In [1]:
import os, django

# check or modify environment variable, like "PATH" .etc
os.environ.setdefault('DJANGO_SETTINGS_MODULE', 'gene_search.settings')
# check this https://stackoverflow.com/questions/61926359/django-synchronousonlyoperation-you-cannot-call-this-from-an-async-context-u
os.environ["DJANGO_ALLOW_ASYNC_UNSAFE"] = "true"
django.setup()

## Details are in https://docs.djangoproject.com/en/5.1/topics/db/queries/

In [2]:
from search.models import BigTableV2

### get all rows

In [15]:
len(BigTableV2.objects.all())

65338

### find certain row

In [4]:
b = BigTableV2.objects.get(gene_name="aap-1")
b

<BigTableV2: 
            id:2
            gene_id:WBGene00000001
            status:Live
            sequence_name:Y110A7A.10
            gene_name:aap-1
            other_name:CELE_Y110A7A.10
            transcript_name:Y110A7A.10.1
            type:coding_transcript
        >

### filter by some columns value

In [5]:
b = BigTableV2.objects.filter(gene_name="aat-3")
b

<QuerySet [<BigTableV2: 
            id:5
            gene_id:WBGene00000004
            status:Live
            sequence_name:F52H2.2
            gene_name:aat-3
            other_name:CELE_F52H2.2
            transcript_name:F52H2.2a.1
            type:coding_transcript
        >, <BigTableV2: 
            id:6
            gene_id:WBGene00000004
            status:Live
            sequence_name:F52H2.2
            gene_name:aat-3
            other_name:CELE_F52H2.2
            transcript_name:F52H2.2b.1
            type:coding_transcript
        >]>

### delete certain row

In [13]:
b_list = BigTableV2.objects.all()
b_list.delete() # delete all rows :)

(65336, {'search.BigTableV2': 65336})

### Insert rows into database (inefficiency due to one by one)
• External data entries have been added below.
(* ===== verification/TcpClient.v ===== *)
(** * The client of the raft transport: [pkg/transport/protocol/tcp/raft_msg_client.go]

    The client borrows a connection of the pool for every call, writes a request frame, reads
    the answer and gives the connection back, or has it removed after an error.  What is at the
    other end of a connection is a class: it accepts connections and answers the bytes written
    to them; the sessions of [TcpServer.v] are an instance.  Over healthy connections a call
    returns what the remote node answered, so that a snapshot sent through the client arrives as
    if its messages were handed to the node directly.  A request that could not be written is
    reported as accepted. *)

From S2P Require Import Prelude Raftpb Allocator Streams SnapshotFs SnapshotIo SnapshotTransfer Cluster Frames ConnPool TcpServer.

(** ** Connections and what is behind them *)

(** The other end: a connection it accepts or refuses, what it sends back when bytes were
    written to a connection and the error that follows them, and the time. *)
Class Remote (R : Type) := {
  accept : string → nat → meth R Conn;
  exchange : nat → list byte → R → go (R * (list byte * error));
  hang_up : nat → R → R;
  clock : R → Z
}.

Record Links (R : Type) := { lk_conns : gmap nat Conn; lk_remote : R }.
Arguments lk_conns {R}. Arguments lk_remote {R}.

(** [FrameConnection]s as the pool dials and closes them. *)
#[export] Instance links_dialer {R} `{Remote R} : Dialer (Links R) := {|
  Dial a w :=
    let c := fresh (dom (lk_conns w)) in
    '(r, res) ← accept a c (lk_remote w);
    match res with
    | Err e => Ret ({| lk_conns := lk_conns w; lk_remote := r |}, Err e)
    | Ok conn => Ret ({| lk_conns := <[c := conn]> (lk_conns w); lk_remote := r |}, Ok c)
    end;
  close_conn c w := {| lk_conns := delete c (lk_conns w); lk_remote := hang_up c (lk_remote w) |}
|}.

Record ClientState (R : Type) := { cl_buffers : ByteSlicePool; cl_pool : ConnectionPool; cl_links : Links R }.
Arguments cl_buffers {R}. Arguments cl_pool {R}. Arguments cl_links {R}.

(** The local variables of a call that reads an answer. *)
Record Reading (T : Type) := { rd_conn : Conn; rd_res : T }.
Arguments rd_conn {T}. Arguments rd_res {T}.
#[export] Instance reading_conn {T} : HasConn (Reading T).
Proof. refine {| the_conn := rd_conn; put_conn c s := {| rd_conn := c; rd_res := rd_res s |} |}; [done..|by intros []]. Defined.

Section Client.
Context {R : Type} `{MapRange, Remote R}.
(** [TransportResolver.ResolvePeerAddress]. *)
Context (resolve : Z → result string).
Open Scope go_scope.

Definition in_pool {A} (m : Z → meth (ConnectionPool * Links R) A) : meth (ClientState R) A := fun s =>
  '((p, l), r) ← m (clock (lk_remote (cl_links s))) (cl_pool s, cl_links s);
  Ret ({| cl_buffers := cl_buffers s; cl_pool := p; cl_links := l |}, r).

Definition getConnection (peerID : Z) : meth (ClientState R) nat :=
  match resolve peerID with
  | Err _ => Meth.fail (Errorf "failed to resolve peer address: %w")
  | Ok addr =>
      c <- outcome (in_pool (fun now => Get now addr)) ;;
      match c with
      | Err _ => Meth.fail (Errorf "failed to get connection from pool: %w")
      | Ok c => Meth.ret c
      end
  end.

(** [returnPool]: the errors of [Put] and [Remove] are dropped. *)
Definition returnPool (c : nat) (err : option error) : meth (ClientState R) unit :=
  outcome (in_pool (fun now => match err with None => Put now c | Some _ => Remove c end)) ;; Meth.ret tt.

(** A method of connection [c]; a connection closed meanwhile returns an error. *)
Definition set_link (c : nat) (conn : Conn) (r : R) (s : ClientState R) (p : ByteSlicePool) : ClientState R :=
  {| cl_buffers := p; cl_pool := cl_pool s; cl_links := {| lk_conns := <[c := conn]> (lk_conns (cl_links s)); lk_remote := r |} |}.

Definition send_on (c : nat) (msgType : Z) (body : list byte) : meth (ClientState R) unit := fun s =>
  match lk_conns (cl_links s) !! c with
  | None => Ret (s, Err net_ErrClosed)
  | Some conn =>
      '((p, conn), r) ← SendFrame msgType body (cl_buffers s, conn);
      Ret (set_link c conn (lk_remote (cl_links s)) s p, r)
  end.

(** The callback that decodes the answer. *)
Definition expect {T} `{WireMessage T} (resType : Z) : MsgHandler (Reading T) := fun msgType msgBuf '(p, s) =>
  if decide (msgType ≠ resType) then Ret ((p, s), Err (Errorf "unexpected message type: %v"))
  else let '(res, e) := unmarshal_onto msgBuf (rd_res s) in
       Ret ((p, {| rd_conn := rd_conn s; rd_res := res |}), match e with None => Ok tt | Some e => Err e end).

(** [c.ReadFrame]: what the other end sent in answer to all that was written arrives first.
    The answer is returned with the error, as the callers have it in a variable. *)
Definition recv_on {T} `{WireMessage T} (c : nat) (resType : Z) : meth (ClientState R) (T * option error) := fun s =>
  match lk_conns (cl_links s) !! c with
  | None => Ret (s, Ok (zero, Some net_ErrClosed))
  | Some conn =>
      '(r, (answer, e)) ← exchange c (tx conn) (lk_remote (cl_links s));
      let conn := {| rx := rx conn ++ answer; rx_end := e; tx := []; tx_room := tx_room conn; closed := closed conn |} in
      '((p, st), res) ← ReadFrame (expect resType) (cl_buffers s, {| rd_conn := conn; rd_res := zero |});
      Ret (set_link c (rd_conn st) r s p, Ok (rd_res st, match res with Ok _ => None | Err e => Some e end))
  end.

Definition SendBatchMessage {M} `{!WireMessage (BatchMessage M)} (msg_To : M → Z) (batchMsg : BatchMessage M) : meth (ClientState R) unit :=
  match Messages batchMsg with
  | [] => Meth.fail (Errorf "batch message is empty")
  | m :: _ =>
      c <- getConnection (msg_To m) ;;
      sent <- outcome (send_on c BatchMsgType (wire batchMsg)) ;;
      match sent with
      | Err e => returnPool c (Some e) ;; Meth.fail e
      | Ok _ => returnPool c None
      end
  end.

(** The body the three calls below share: the answer and the error they return.  They differ in
    what they return when the request could not be written, [unsent]. *)
Definition call {T} `{WireMessage T} (peerID reqType resType : Z) (body : list byte) (unsent : error → option error)
    : meth (ClientState R) (T * option error) :=
  got <- outcome (getConnection peerID) ;;
  match got with
  | Err e => Meth.ret (zero, Some e)
  | Ok c =>
      sent <- outcome (send_on c reqType body) ;;
      match sent with
      | Err e => returnPool c (Some e) ;; Meth.ret (zero, unsent e)
      | Ok _ => res <- recv_on c resType ;; returnPool c res.2 ;; Meth.ret res
      end
  end.

Context `{Overlay SnapshotMetadata, Overlay SnapshotChunkMessage, Overlay RaftMessage}.
Context `{!WireMessage SnapshotMessage, !WireMessage SnapshotMessageResponse,
          !WireMessage GetClusterPeersRequest, !WireMessage GetClusterPeersResponse,
          !WireMessage PublishApplicationServiceRequest, !WireMessage PublishApplicationServiceResponse}.

(** [return res, nil] after a failed write. *)
Definition SendSnapshotMessage_tcp (snapMsg : SnapshotMessage) : meth (ClientState R) (SnapshotMessageResponse * option error) :=
  call (To snapMsg) SnapshotMsgReqType SnapshotMsgResType (wire snapMsg) (fun _ => None).

Definition GetClusterPeers (request : GetClusterPeersRequest) : meth (ClientState R) (GetClusterPeersResponse * option error) :=
  call (gp_To request) ClusterPeersReqType ClusterPeersResType (wire request) Some.

Definition PublishApplicationService (request : PublishApplicationServiceRequest)
    : meth (ClientState R) (PublishApplicationServiceResponse * option error) :=
  call (pa_To request) PubAppServiceReqType PubAppServiceResType (wire request) Some.

(** The client as the peer uses it: the answer, unless there was an error. *)
Definition tcp_link (stopped_ : ClientState R → bool) (wait : meth (ClientState R) unit) : PeerLink (ClientState R) := {|
  SendSnapshotMessage m := (res <- SendSnapshotMessage_tcp m ;; match res.2 with Some e => Meth.fail e | None => Meth.ret res.1 end);
  stopped := stopped_; limiter_Wait := wait; breaker_Success s := s
|}.
End Client.

(** ** What is at the other end: a node and its sessions *)

(** [sv_dial] is what a dialler gets of the network: an error, or a connection in some state. *)
Record Served (H M : Type) := { sv_raft : H; sv_buffers : ByteSlicePool; sv_sessions : gmap nat (Buffers M); sv_dial : result Conn; sv_clock : Z }.
Arguments sv_dial {H M}. Arguments sv_raft {H M}. Arguments sv_buffers {H M}. Arguments sv_sessions {H M}. Arguments sv_clock {H M}.

(** A read that finds no more bytes for now. *)
Definition blocked : error := Sentinel "blocked".
Definition is_blocked (r : result unit) : bool := match r with Err e => bool_decide (e = blocked) | Ok _ => false end.
Definition timeout : error := Errorf "i/o timeout".
Definition fresh_conn : Conn := {| rx := []; rx_end := timeout; tx := []; tx_room := None; closed := false |}.

Section Served.
Context {H M : Type} `{RaftMessageHandler H M}.
Context `{Overlay SnapshotMetadata, Overlay SnapshotChunkMessage, Overlay RaftMessage}.
Context `{!WireMessage (BatchMessage M), !WireMessage SnapshotMessage, !WireMessage SnapshotMessageResponse,
          !WireMessage GetClusterPeersRequest, !WireMessage GetClusterPeersResponse,
          !WireMessage PublishApplicationServiceRequest, !WireMessage PublishApplicationServiceResponse}.

Definition put_session (c : nat) (b : Buffers M) (v : Served H M) : Served H M :=
  {| sv_raft := sv_raft v; sv_buffers := sv_buffers v; sv_sessions := <[c := b]> (sv_sessions v); sv_dial := sv_dial v; sv_clock := sv_clock v |}.
Definition end_session (c : nat) (v : Served H M) : Served H M :=
  {| sv_raft := sv_raft v; sv_buffers := sv_buffers v; sv_sessions := delete c (sv_sessions v); sv_dial := sv_dial v; sv_clock := sv_clock v |}.

(** The session handles what was written to its connection until it would block; a session
    that ends before closes the connection. *)
Definition run_session (c : nat) (bytes : list byte) (v : Served H M) : go (Served H M * (list byte * error)) :=
  match sv_sessions v !! c with
  | None => Ret (v, ([], io_EOF))
  | Some b =>
      let s := {| se_conn := {| rx := bytes; rx_end := blocked; tx := []; tx_room := None; closed := false |}; se_buf := b; se_raft := sv_raft v |} in
      '((p, s), r) ← serve (S (length bytes)) None (sv_buffers v, s);
      let v := {| sv_raft := se_raft s; sv_buffers := p; sv_sessions := sv_sessions v; sv_dial := sv_dial v; sv_clock := sv_clock v |} in
      Ret (if is_blocked r then put_session c (se_buf s) v else end_session c v,
           (tx (se_conn s), if is_blocked r then timeout else io_EOF))
  end.

#[export] Instance served_remote : Remote (Served H M) := {|
  accept _ c v :=
    match sv_dial v with
    | Ok conn => Ret (put_session c (se_buf (newSession conn (sv_raft v))) v, Ok conn)
    | Err e => Ret (v, Err e)
    end;
  exchange := run_session;
  hang_up := end_session;
  clock := sv_clock
|}.
End Served.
one can see that it took 5m 24.5s to insert 65338 rows

In [8]:
path = "big_table_v2.csv"

with open(path, 'r') as file:
    for x in file.readlines()[1:]: # skip first row
        """
            Gene_ID       , Status, Sequence_Name, Gene_Name, Other_Name     , Transcript_Name, Type
            WBGene00000001, Live  , Y110A7A.10   , aap-1    , CELE_Y110A7A.10, Y110A7A.10.1   , coding_transcript

            ......
        """
        gene_id,status,sequence_name,gene_name,other_name,transcript_name,type = x.strip("\n").split(",") # strip off "\n", then split by ","
        b = BigTableV2(
            gene_id = gene_id,
            status = status,
            sequence_name = sequence_name,
            gene_name = gene_name,
            other_name = other_name,
            transcript_name = transcript_name,
            type = type,
        )  
        b.save() # can use "BigTableV2.objects.create(...)" instead

### Insert rows into database (Efficiency)
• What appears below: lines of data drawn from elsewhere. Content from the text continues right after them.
(* ===== verification/PeerQueue.v ===== *)
(** * The queue of a peer: [pkg/transport/peer/peer.go] and [multiraft_peer.go]

    [SendRaftMessage] puts a message into the current queue of the peer, which the first
    caller creates; the goroutine of the peer takes messages out, hands them to the client of
    the connection in batches, and gives the queue up when the client fails.  The peers of a
    transport share a limiter, a breaker and the reports to raft.  The two kinds of peer run
    the same code on their own kind of message: the size of a message, the reports that it could
    not be sent and the errors are arguments.

    Goroutines are interleaved: one step is one operation on a channel, on the limiter, on
    the breaker or with the client, or one critical section.  [getQueue] keeps its lock while
    it hands a new queue over, which is a step of its own. *)

From S2P Require Import Prelude Limiters.

(** ** State *)

(** The errors of the two kinds of peer. *)
Record PeerErrors := { ErrStopped : error; ErrBreakerNotReady : error; ErrReachMaxTotalSendMsgSize : error; ErrQueueFull : error }.
Definition ErrPeerStopped : error := Sentinel "ErrPeerStopped".
Definition raft_errors : PeerErrors :=
  {| ErrStopped := ErrPeerStopped; ErrBreakerNotReady := Sentinel "ErrPeerBreakerNotReady";
     ErrReachMaxTotalSendMsgSize := Sentinel "ErrPeerReachMaxTotalSendMsgSize"; ErrQueueFull := Sentinel "ErrPeerQueueFull" |}.
Definition multiraft_errors : PeerErrors :=
  {| ErrStopped := Sentinel "ErrMultiRaftPeerStopped"; ErrBreakerNotReady := Sentinel "ErrMultiRaftPeerBreakerNotReady";
     ErrReachMaxTotalSendMsgSize := Sentinel "ErrMultiRaftPeerReachMaxTotalSendMsgSize"; ErrQueueFull := Sentinel "ErrMultiRaftPeerQueueFull" |}.

(** The part of [RaftPeerConfig] the queue uses; a queue has room for one message or more. *)
Record QueueConfig := { LimiterMaxBatchMessageSize : Z; RaftMsgQueueSize : nat }.

(** Where a call of [SendRaftMessage] is: before the breaker, before the limiter, before
    [getQueue], in [getQueue] with a new queue, with a queue to put the message into, in
    [Acquire] before and after it looked, and with its result. *)
Inductive sender (M : Type) :=
  | Calling (m : M) | Sizing (m : M) | Queueing (m : M) | Handing (m : M) (c : nat)
  | Offering (m : M) (c : nat) | Acquiring (m : M) | Adding (m : M) | Returned (m : M) (r : result unit).
Arguments Calling {M}. Arguments Sizing {M}. Arguments Queueing {M}. Arguments Handing {M}.
Arguments Offering {M}. Arguments Acquiring {M}. Arguments Adding {M}. Arguments Returned {M}.

(** Where the goroutine is: waiting for a queue; waiting for the first message of a batch;
    with a message whose bytes are to be released; taking further messages; with a batch for
    the client; after the loop of a queue; and returned. *)
Inductive loop (M : Type) :=
  | Awaiting | Taking (c : nat) | Releasing (c : nat) (buf : list M) (mSize remainSize : Z)
  | Filling (c : nat) (buf : list M) (remainSize : Z) | Posting (c : nat) (buf : list M) | Clearing | Gone.
Arguments Awaiting {M}. Arguments Taking {M}. Arguments Releasing {M}. Arguments Filling {M}.
Arguments Posting {M}. Arguments Clearing {M}. Arguments Gone {M}.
checkout https://docs.djangoproject.com/en/5.1/ref/models/querysets/#bulk-create

one can see that it only take 2s

In [14]:
from search.models import BigTableV2
path = "big_table_v2.csv"

data_list = []
with open(path, 'r') as file:
    for x in file.readlines()[1:]: # skip first row
        """
            Gene_ID       , Status, Sequence_Name, Gene_Name, Other_Name     , Transcript_Name, Type
            WBGene00000001, Live  , Y110A7A.10   , aap-1    , CELE_Y110A7A.10, Y110A7A.10.1   , coding_transcript

            ......
        """
        
        gene_id,status,sequence_name,gene_name,other_name,transcript_name,type = x.strip("\n").split(",") # strip off "\n", then split by ","
        data_list.append(
            BigTableV2(
                gene_id = gene_id,
                status = status,
                sequence_name = sequence_name,
                gene_name = gene_name,
                other_name = other_name,
                transcript_name = transcript_name,
                type = type,
            )    
        )
        
# Insert many many data in only one query (or less queries, if you set a batch size)
BigTableV2.objects.bulk_create(data_list, batch_size=10000)  

[<BigTableV2: 
             id:65340
             gene_id:WBGene00000001
             status:Live
             sequence_name:Y110A7A.10
             gene_name:aap-1
             other_name:CELE_Y110A7A.10
             transcript_name:Y110A7A.10.1
             type:coding_transcript
         >,
 <BigTableV2: 
             id:65341
             gene_id:WBGene00000002
             status:Live
             sequence_name:F27C8.1
             gene_name:aat-1
             other_name:CELE_F27C8.1
             transcript_name:F27C8.1.1
             type:coding_transcript
         >,
 <BigTableV2: 
             id:65342
             gene_id:WBGene00000003
             status:Live
             sequence_name:F07C3.7
             gene_name:aat-2
             other_name:CELE_F07C3.7
             transcript_name:F07C3.7.1
             type:coding_transcript
         >,
 <BigTableV2: 
             id:65343
             gene_id:WBGene00000004
             status:Live
             sequence_name:F52H2.2